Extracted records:
Start of Block

(** [recorded.find((entry) => entry.state === "scheduled")] *)
Definition current_alert (recorded : list (ScheduledAlertInput * AlertState)) : option (string * Z) :=
  (fun r => (alert_alertId r.1, alert_triggerAtMs r.1)) <$>
    List.find (fun r => match r.2 with AlertStateScheduled => true | _ => false end) recorded.

(** [reconcile(sessionId)] *)
Definition reconcile_alerts (sid : string) : M AlertWorld unit :=
  now ← alert_clock;
  session ← in_store (loadActive now);
  match session with
  | None => mret tt
  | Some s =>
      if negb (String.eqb (sessionId s) sid) then mret tt
      else match payload s with
      | GroundSession _ => mret tt
      | TransitSession p =>
          n ← alert_reading;
          if negb (alert_available n) then mret tt
          else
            now ← alert_clock;
            desired ← from_outcome (computeAlightAlert s p now copy);
            recorded ← in_store (listScheduledAlerts sid);
            if negb (alertHasChanged (current_alert recorded) desired)
            then _ ← in_scheduler (reconcile (desired_list desired)); mret tt
            else
              now ← alert_clock;
              _ ← in_store (replaceScheduledAlerts sid (desired_row desired) now);
              _ ← in_scheduler (reconcile (desired_list desired));
              mret tt
      end
  end.

(** [cancelSession(sessionId)] *)
Definition cancel_session_alerts (sid : string) : M AlertWorld unit :=
  recorded ← in_store (listScheduledAlerts sid);
  _ ← in_scheduler (cancelSession (map (fun r => alert_alertId r.1) recorded));
  now ← alert_clock;
  in_store (replaceScheduledAlerts sid [] now).

(** [cancelOrphanedAlerts]: how many were cancelled. *)
Definition cancelOrphanedAlerts : M AlertWorld Z :=
  now ← alert_clock;
  active ← in_store (loadActive now);
  known ← match active with
          | Some s => in_store (listScheduledAlerts (sessionId s))
          | None => mret []
          end;
  held ← in_scheduler pending;
  let keep := map (fun r => alert_alertId r.1) known in
  let orphans := List.filter (fun id => negb (includes id keep)) held in
  _ ← (match orphans with [] => mret tt | _ => in_scheduler (cancelSession orphans) end);
  mret (Z.of_nat (length orphans)).
End port.

(** * What the get-off alert guarantees, and where it fails

    The alert is only ever for the ride in hand, and after a reconciliation it is the
    only one held; but a live update does not reach the notification center, and ending
    a session leaves its alert there. *)

Section facts.
Context `{ReceiptValidators} `{DateParser} `{NotificationCenter} `{AlertEnv}.

(** ** The policy *)

(** An alert is for the ride in hand: the rider is aboard a line, on the current leg of
    a live session that wants alerts; it warns at least five seconds ahead and before
    the session expires; its identifier is the app's own and names the leg, whatever
    the time; and it is about a short clean name of the leg's last stop. *)
Theorem an_alert_is_for_the_ride_in_hand s p nowMs copy a :
  computeAlightAlert s p nowMs copy = Ok (Some a) ->
  (status s = Active \/ status s = Preparing) /\ t_phase (p_tickState p) = Riding /\
  transit_alightAlertsEnabled (tp_settings (p_startPackage p)) = true /\
  nowMs + MIN_LEAD_MS <= aa_triggerAtMs a < expiresAtMs s /\
  aa_legIndex a = t_currentLegIndex (p_tickState p) /\
  isOpenMapXNotificationId (aa_id a) = true /\
  (forall s' p' nowMs' copy' a', computeAlightAlert s' p' nowMs' copy' = Ok (Some a') ->
     sessionId s' = sessionId s ->
     tp_itineraryFingerprint (p_startPackage p') = tp_itineraryFingerprint (p_startPackage p) ->
     aa_legIndex a' = aa_legIndex a -> aa_id a' = aa_id a) /\
  exists leg stop, session_leg p (aa_legIndex a) = Some leg /\
    truthy (json_field "route" leg) = true /\ truthy (json_field "cancelled" leg) = false /\
    name_of (opt_field "name" (json_field "to" leg)) = Some stop /\ clean_text stop /\
    sn_title (aa_notification a) = copy_title copy stop.
Proof.
  assert (forall s p nowMs copy a, computeAlightAlert s p nowMs copy = Ok (Some a) ->
    aa_legIndex a = t_currentLegIndex (p_tickState p) /\
    notificationIdFor (sessionId s) CatAlight
      (tp_itineraryFingerprint (p_startPackage p) ++ ":" ++ show_Z (aa_legIndex a))%string = Ok (aa_id a) /\
    exists leg stop, alert_ride s p nowMs = Some (leg, stop, (aa_triggerAtMs a, aa_basis a)) /\
      sn_title (aa_notification a) = copy_title copy stop) as Hparts.
  { clear. intros s p nowMs copy a. unfold computeAlightAlert.
    destruct (alert_ride s p nowMs) as [[[leg stop] [atMs basis]]|] eqn:E; [|done].
    intros (id & Hid & [= <-]%Ok_inj)%outcome_bind_ok. cbn. split_and!; [done|exact Hid|].
    by exists leg, stop. }
  intros (Hleg & Hid & leg & stop & Hr & Ht)%Hparts.
  unfold alert_ride in Hr. destruct (transit_alightAlertsEnabled _) eqn:E1; [|done]. cbn [negb] in Hr.
  destruct (_ && _) eqn:E2 in Hr; [done|]. destruct (negb (bool_decide (t_phase _ = _))) eqn:E3; [done|].
  apply bind_Some in Hr as (leg' & Hl & Hr). destruct (_ || _) eqn:E4 in Hr; [done|].
  destruct (truthy (json_field "cancelled" leg')) eqn:E5; [done|].
  apply bind_Some in Hr as (stop' & Hs & (trigger & Htr & Hr)%bind_Some).
  destruct (_ <? _) eqn:E6 in Hr; [done|]. destruct (_ <=? _) eqn:E7 in Hr; [done|].
  injection Hr as -> -> Htrig. apply Z.ltb_ge in E6. apply Z.leb_gt in E7. rewrite Htrig in E6, E7. cbn in E6, E7.
  apply orb_false_iff in E4 as [_ E4%negb_false_iff].
  apply negb_false_iff, bool_decide_eq_true in E3.
  assert (status s = Active \/ status s = Preparing) as Hstatus.
  { apply andb_false_iff in E2 as [E2%negb_false_iff%bool_decide_eq_true|E2%negb_false_iff%bool_decide_eq_true]; auto. }
  do 4 (split; [first [done|lia]|]). split; [exact Hleg|]. split; [exact (proj1 (notification_id_spec _ _ _ _ Hid))|]. split.
  - intros s' p' nowMs' copy' a' (_ & Hid' & _)%Hparts Es Ep Hsame.
    rewrite Es, Ep, Hsame, Hid in Hid'. by injection Hid'.
  - exists leg, stop. rewrite Hleg. split_and!; try done. by eapply bounded_name_clean.
Qed.
(** [terminate(command, finalStatus, now)] *)
Definition terminate_command (sid : option string) (messageId : string)
    (finalStatus : FinalStatus) (nowMs : Z) : M World CommandResponse :=
  current ← load nowMs;
  match current with
  | None =>
      ack ← match non_empty sid with
            | Some s => repo (readTerminalAck s)
            | None => mret None
            end;
      mret {| resp_type := "session.stopped";
              resp_payload := StoppedPayload (default "" sid)
                (match ack with Some a => ack_finalStatus a | None => finalStatus end)
                (match ack with Some a => ack_finalRevision a | None => 0 end);
              resp_sessionId := non_empty sid; resp_revision := None |}
  | Some current =>
      if match sid with Some s => negb (String.eqb s (sessionId current)) | None => false end
      then mret (errorResponse "revision-conflict" (Some messageId))
      else
        ended ← repo (terminate (sessionId current) finalStatus nowMs);
        _ ← effects_run ended.2;
        mret {| resp_type := "session.stopped";
                resp_payload := StoppedPayload (sessionId current)
                  (match ended.1 with Some a => ack_finalStatus a | None => finalStatus end)
                  (match ended.1 with Some a => ack_finalRevision a | None => revision current end);
                resp_sessionId := Some (sessionId current); resp_revision := None |}
  end.

(** ** Preparing and starting *)

Definition prepare (messageId : string) (startPackage : NavigationStartPackage) (nowMs : Z)
    : M World CommandResponse :=
  match env_processors (package_kind startPackage) with
  | None => mret (errorResponse "mode-unsupported" (Some messageId))
  | Some processor =>
      existing ← load nowMs;
      if match existing with
         | Some e => negb (isTerminal e) && negb (isMobileSessionExpired e nowMs)
         | None => false
         end
      then mret (errorResponse "session-active" (Some messageId))
      else
        sid ← newSessionId;
        prepared ← from_outcome (proc_prepare processor startPackage sid nowMs ModeForegroundOnly);
        match prepared with
        | inr code => mret (errorResponse code (Some messageId))
        | inl session =>
            created ← repo (createPreparing session);
            mret match created with
                 | CommitFail code =>
                     errorResponse (commit_failure_code code) (Some messageId)
                 | CommitOk _ _ => revisionResponse "session.prepared" session
                 end
        end
  end.

(** The mutation of [start]: active, under the granted permission mode. *)
Definition started_mutation (decision : PermissionMode) (nowMs : Z)
    (session : MobileNavigationSession) : RepositoryMutation :=
  {| mut_session := set_permissionMode decision (set_status Active (advance nowMs session));
     mut_effects := [StartLocation decision; PublishSnapshot true];
     mut_enqueue := []; mut_alerts := None |}.

Definition granted_mode (d : StartDecision) : option PermissionMode :=
  match d with
  | DecideBackground => Some ModeBackground
  | DecideForegroundOnly => Some ModeForegroundOnly
  | DecideDenied => None
  end.
(* ===== verification/Guarantees.v ===== *)
(** * What each handler of the coordinator guarantees

    Over the handlers of [Coordinator]: the start sequence, the four fates of a
    location batch, answers that come too late, and what the handlers do at the
    edges of the clock, of the counters and of the settings. *)

From S2P Require Import Prelude Protocol Cues Session Snapshot Itinerary Captures Samples Database Repository RepositoryFacts Register Effects Reroute Refresh Location Processor SampleEngine Ground GroundFacts Coordinator SampleWorld CoordinatorFacts Commands.

Section guarantees.
Context `{ReceiptValidators} `{TransitProgressEngine} `{DateParser}.
Context `{env : CoordinatorDeps}.

(** ** Steps that do not touch the database *)

(** A step that writes nothing and attempts no effect. *)
Definition quiet {A} (m : M World A) : Prop :=
  forall w, exists extra, watched w (m w).2 extra /\ ran extra = [].

Lemma quiet_ret {A} (a : A) : quiet (mret a).
Proof. intros w. exists []. split; [apply watched_refl|done]. Qed.

Lemma quiet_reading {A} (f : nat -> M World A) : (forall n, quiet (f n)) -> quiet (n ← reading; f n).
Proof.
  intros Hf w. destruct (Hf (w_readings w) (MkWorld (w_db w) (S (w_readings w)) (w_trace w)))
    as (extra & [E1 E2] & Hr). exists extra. done.
Qed.

Lemma quiet_outcome {A} (o : outcome A) : quiet (from_outcome o).
Proof. intros w. exists []. split; [apply watched_refl|done]. Qed.

Lemma quiet_observe o : ran [o] = [] -> quiet (observe o).
Proof. intros Ho w. by exists [o]. Qed.

Lemma quiet_bind {A B} (m : M World A) (f : A -> M World B) :
  quiet m -> (forall a, quiet (f a)) -> quiet (m ≫= f).
Proof.
  intros Hm Hf w. destruct (Hm w) as (l & Hw & Hl). unfold mbind, M_bind.
  destruct (m w) as [[a|e] w1]; [|by exists l].
  destruct (Hf a w1) as (k & Hw' & Hk). exists (l ++ k). split; [by eapply watched_trans|].
  by rewrite ran_app, Hl, Hk.
Qed.

Lemma quiet_start_context c : quiet (start_context c).
Proof.
  unfold start_context, isAppActive. destruct c; [apply quiet_ret|].
  destruct env_startContext; [apply quiet_reading; intros; apply quiet_ret|].
  apply quiet_bind; [apply quiet_reading; intros; apply quiet_ret|]. intros. apply quiet_ret.
Qed.

Lemma quiet_permission : quiet permission_state.
Proof. unfold permission_state. apply quiet_reading. intros. apply quiet_outcome. Qed.

Lemma quiet_request : quiet requestForStart.
Proof.
  unfold requestForStart. apply quiet_reading. intros. apply quiet_bind; [by apply quiet_observe|].
  intros. apply quiet_outcome.
Qed.

(** ** Where a handler ends *)

(** From [w], [m] adds a stretch to the trace, and the answer, the world and the
    stretch satisfy [P]. *)
Definition ends {A} (m : M World A) (w : World) (P : outcome A -> World -> list observation -> Prop)
    : Prop :=
  exists extra, w_trace (m w).2 = w_trace w ++ extra /\ P (m w).1 (m w).2 extra.

#[local] Instance ends_proper {A} (m : M World A) w :
  Proper (pointwise_relation _ (pointwise_relation _ (pointwise_relation _ iff)) ==> iff) (ends m w).
Proof.
  intros P Q HPQ. unfold ends. split; intros (l & E & HP); exists l; (split; [done|]); by apply HPQ.
Qed.

Lemma ends_ret {A} (a : A) w (P : outcome A -> World -> list observation -> Prop) :
  P (Ok a) w [] -> ends (mret a) w P.
Proof. intros HP. exists []. split; [by rewrite app_nil_r|done]. Qed.

(** After a quiet step the rest continues from the same database. *)
Lemma ends_quiet {A B} (m : M World A) (f : A -> M World B) w
    (P : outcome B -> World -> list observation -> Prop) :
  quiet m ->
  (forall e w' l, watched w w' l -> ran l = [] -> P (Throw e) w' l) ->
  (forall a w' l, watched w w' l -> ran l = [] ->
     ends (f a) w' (fun o w'' k => P o w'' (l ++ k))) ->
  ends (m ≫= f) w P.
Proof.
  intros Hm Hthrow Hf. destruct (Hm w) as (l & Hw & Hl). unfold ends, mbind, M_bind.
  destruct (m w) as [[a|e] w1].
  - destruct (Hf a w1 l Hw Hl) as (k & E & HP). exists (l ++ k). split; [|done].
    destruct Hw as [_ Ht]. simpl in *. by rewrite E, Ht, app_assoc.
  - exists l. split; [apply Hw|]. by apply Hthrow.
Qed.

(** A step whose result is known. *)
Lemma ends_step {A B} (m : M World A) (f : A -> M World B) w a w' l
    (P : outcome B -> World -> list observation -> Prop) :
  m w = (Ok a, w') -> w_trace w' = w_trace w ++ l ->
  ends (f a) w' (fun o w'' k => P o w'' (l ++ k)) -> ends (m ≫= f) w P.
Proof.
  intros Hm Ht (k & E & HP). exists (l ++ k). rewrite (bind_ok _ _ _ _ _ Hm).
  split; [|done]. by rewrite E, Ht, app_assoc.
Qed.

(** A repository step, which the trace does not see. *)
Lemma ends_repo {A B} (m : M db A) (f : A -> M World B) w a d'
    (P : outcome B -> World -> list observation -> Prop) :
  repo m w = (Ok a, MkWorld d' (w_readings w) (w_trace w)) ->
  ends (f a) (MkWorld d' (w_readings w) (w_trace w)) P -> ends (repo m ≫= f) w P.
Proof. intros Hm Hf. eapply (ends_step _ _ _ _ _ []); [exact Hm|by rewrite app_nil_r|exact Hf]. Qed.

(** Attempting effects. *)
Lemma ends_effects {B} effects (f : Z -> M World B) w
    (P : outcome B -> World -> list observation -> Prop) :
  (forall n w' l, watched w w' l -> ran l = sort_by ORDER effects -> 0 <= n ->
     attempted_over (w_db w) l ->
     ends (f n) w' (fun o w'' k => P o w'' (l ++ k))) ->
  ends (effects_run effects ≫= f) w P.
Proof.
  intros Hf. destruct (effects_run_spec effects w) as (n & w' & l & E & Hw & Hran & Hn & _ & _ & Hover).
  eapply ends_step; [exact E|apply Hw|]. by apply Hf.
Qed.

Lemma ends_load {B} (f : option MobileNavigationSession -> M World B) s nowMs w
    (P : outcome B -> World -> list observation -> Prop) :
  authority_of (w_db w) = Authority s -> ends (f (Some s)) w P -> ends (load nowMs ≫= f) w P.
Proof.
  intros Ha Hf. eapply (ends_step _ _ _ _ _ []); [by apply load_authority|by rewrite app_nil_r|exact Hf].
Qed.

Lemma watched_authority w w' l s :
  watched w w' l -> authority_of (w_db w) = s -> authority_of (w_db w') = s.
Proof. by intros [-> _]. Qed.

(** ** Starting *)

(** The session [start] commits. *)
Definition started (mode : PermissionMode) (nowMs : Z) (s : MobileNavigationSession) :=
  mut_session (started_mutation mode nowMs s).

Lemma started_readable mode nowMs s :
  mobileNavigationSessionSchema s = true -> revision s < MAX_SAFE_INTEGER ->
  startedAtMs s <= nowMs <= MAX_SAFE_INTEGER ->
  published (started mode nowMs s) = Authority (started mode nowMs s).
Proof.
  intros Hs Hr Ht. unfold published.
  destruct (schema_parts s Hs) as (Hl & Hf & Hp).
  by rewrite (schema_next s (started mode nowMs s) nowMs).
Qed.
(* ===== verification/BridgeFacts.v ===== *)
(** * What the bridge guarantees

    Every inbound message runs the whole gauntlet and is admitted at most once
    per document; nothing but the handshake and its errors reaches a page before
    the handshake; the outbound queue is bounded and drops only snapshots. *)

From S2P Require Import Prelude Protocol Wire Bridge.

(** ** The bridge over time *)

(** Everything that can happen to the bridge of one shell. *)
Inductive bridge_event :=
  | EvReceive (url data : option string)
  | EvDescribed (i : nat) (shell : outcome ShellDescription)
  | EvSettled (i : nat) (ok : bool)
  | EvAdopt (nonce : string) (nowMs : Z)
  | EvInvalidate
  | EvSend (type : NativeToWebType) (payload : json) (sid : option string) (rev : option Z)
      (forMessageId : option string)
  | EvFlush
  | EvDiscard.

(** The bridge and the calls of [receive] that wait for an answer. *)
Record BridgeSystem := {
  sys_bridge : NativeBridge;
  sys_hellos : list PendingHello;
  sys_dispatches : list WebToNativeMessage;
}.

Section system.
Context `{UrlParser} `{WireDecoder} `{SchemaLibrary} `{BridgeDeps}.

Definition with_bridge (b : NativeBridge) (s : BridgeSystem) : BridgeSystem :=
  {| sys_bridge := b; sys_hellos := sys_hellos s; sys_dispatches := sys_dispatches s |}.

Definition awaiting (r : outcome received) (b : NativeBridge) (s : BridgeSystem) : BridgeSystem :=
  match r with
  | Ok (AwaitsShell h) =>
      {| sys_bridge := b; sys_hellos := sys_hellos s ++ [h]; sys_dispatches := sys_dispatches s |}
  | Ok (AwaitsDispatch c) =>
      {| sys_bridge := b; sys_hellos := sys_hellos s; sys_dispatches := sys_dispatches s ++ [c] |}
  | _ => with_bridge b s
  end.

Definition bridge_step (e : bridge_event) (s : BridgeSystem) : BridgeSystem :=
  let b := sys_bridge s in
  match e with
  | EvReceive url data => let (r, b) := receive url data b in awaiting r b s
  | EvDescribed i shell =>
      match sys_hellos s !! i with
      | Some h => {| sys_bridge := (hello_answered h shell b).2;
                     sys_hellos := delete i (sys_hellos s); sys_dispatches := sys_dispatches s |}
      | None => s
      end
  | EvSettled i ok =>
      match sys_dispatches s !! i with
      | Some c => {| sys_bridge := (dispatch_settled c ok b).2;
                     sys_hellos := sys_hellos s; sys_dispatches := delete i (sys_dispatches s) |}
      | None => s
      end
  | EvAdopt nonce nowMs => with_bridge (set_registry (adoptDocument nonce nowMs) b).2 s
  | EvInvalidate => with_bridge (set_registry None b).2 s
  | EvSend type payload sid rev forMessageId =>
      with_bridge (send type payload sid rev forMessageId b).2 s
  | EvFlush => with_bridge (flush b).2 s
  | EvDiscard => with_bridge (discardQueue b).2 s
  end.

Definition bridge_run (es : list bridge_event) (s : BridgeSystem) : BridgeSystem :=
  foldl (fun s e => bridge_step e s) s es.

Lemma bridge_step_bridge e s :
  sys_bridge (bridge_step e s) =
  match e with
  | EvReceive url data => (receive url data (sys_bridge s)).2
  | EvDescribed i shell =>
      match sys_hellos s !! i with
      | Some h => (hello_answered h shell (sys_bridge s)).2
      | None => sys_bridge s
      end
  | EvSettled i ok =>
      match sys_dispatches s !! i with
      | Some c => (dispatch_settled c ok (sys_bridge s)).2
      | None => sys_bridge s
      end
  | EvAdopt nonce nowMs => (set_registry (adoptDocument nonce nowMs) (sys_bridge s)).2
  | EvInvalidate => (set_registry None (sys_bridge s)).2
  | EvSend type payload sid rev id => (send type payload sid rev id (sys_bridge s)).2
  | EvFlush => (flush (sys_bridge s)).2
  | EvDiscard => (discardQueue (sys_bridge s)).2
  end.
Proof.
  destruct e; simpl; try done.
  - destruct (receive url data (sys_bridge s)) as [[[]|] b]; done.
  - by destruct (sys_hellos s !! i).
  - by destruct (sys_dispatches s !! i).
Qed.

(** ** What is said *)

(** Whether a script may run, or a command be handed on, under a registry. *)
Definition act_ok (r : ChannelRegistry) (a : bridge_act) : Prop :=
  exists c, r = Some c /\
  match a with
  | Injected m =>
      nativeToWebSchema m = true /\ nw_channelNonce m = ch_nonce c
      /\ (ch_handshake c = None -> nw_type m = NativeHello \/ nw_type m = NativeError)
  | Dispatched command =>
      exists h, ch_handshake c = Some h /\ msg_protocolVersion command = hs_protocolVersion h
                /\ (forall b lo hi, msg_payload command <> WebHello b lo hi)
  end.

(** A document only gains: its handshake is never changed, its nonce never. *)
Definition grows (r r' : ChannelRegistry) : Prop :=
  match r, r' with
  | Some c, Some c' =>
      ch_nonce c' = ch_nonce c
      /\ (forall h, ch_handshake c = Some h -> ch_handshake c' = Some h)
  | None, None => True
  | _, _ => False
  end.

End of Block

What is expected:
Nothing but the lines above from the one containing "(session : MobileNavigationSession)" through the one containing "quiet (mret a)." should appear in the answer, each repeated exactly.

Solution for this exercise:
    (session : MobileNavigationSession) : RepositoryMutation :=
  {| mut_session := set_permissionMode decision (set_status Active (advance nowMs session));
     mut_effects := [StartLocation decision; PublishSnapshot true];
     mut_enqueue := []; mut_alerts := None |}.

Definition granted_mode (d : StartDecision) : option PermissionMode :=
  match d with
  | DecideBackground => Some ModeBackground
  | DecideForegroundOnly => Some ModeForegroundOnly
  | DecideDenied => None
  end.
(* ===== verification/Guarantees.v ===== *)
(** * What each handler of the coordinator guarantees

    Over the handlers of [Coordinator]: the start sequence, the four fates of a
    location batch, answers that come too late, and what the handlers do at the
    edges of the clock, of the counters and of the settings. *)

From S2P Require Import Prelude Protocol Cues Session Snapshot Itinerary Captures Samples Database Repository RepositoryFacts Register Effects Reroute Refresh Location Processor SampleEngine Ground GroundFacts Coordinator SampleWorld CoordinatorFacts Commands.

Section guarantees.
Context `{ReceiptValidators} `{TransitProgressEngine} `{DateParser}.
Context `{env : CoordinatorDeps}.

(** ** Steps that do not touch the database *)

(** A step that writes nothing and attempts no effect. *)
Definition quiet {A} (m : M World A) : Prop :=
  forall w, exists extra, watched w (m w).2 extra /\ ran extra = [].

Lemma quiet_ret {A} (a : A) : quiet (mret a).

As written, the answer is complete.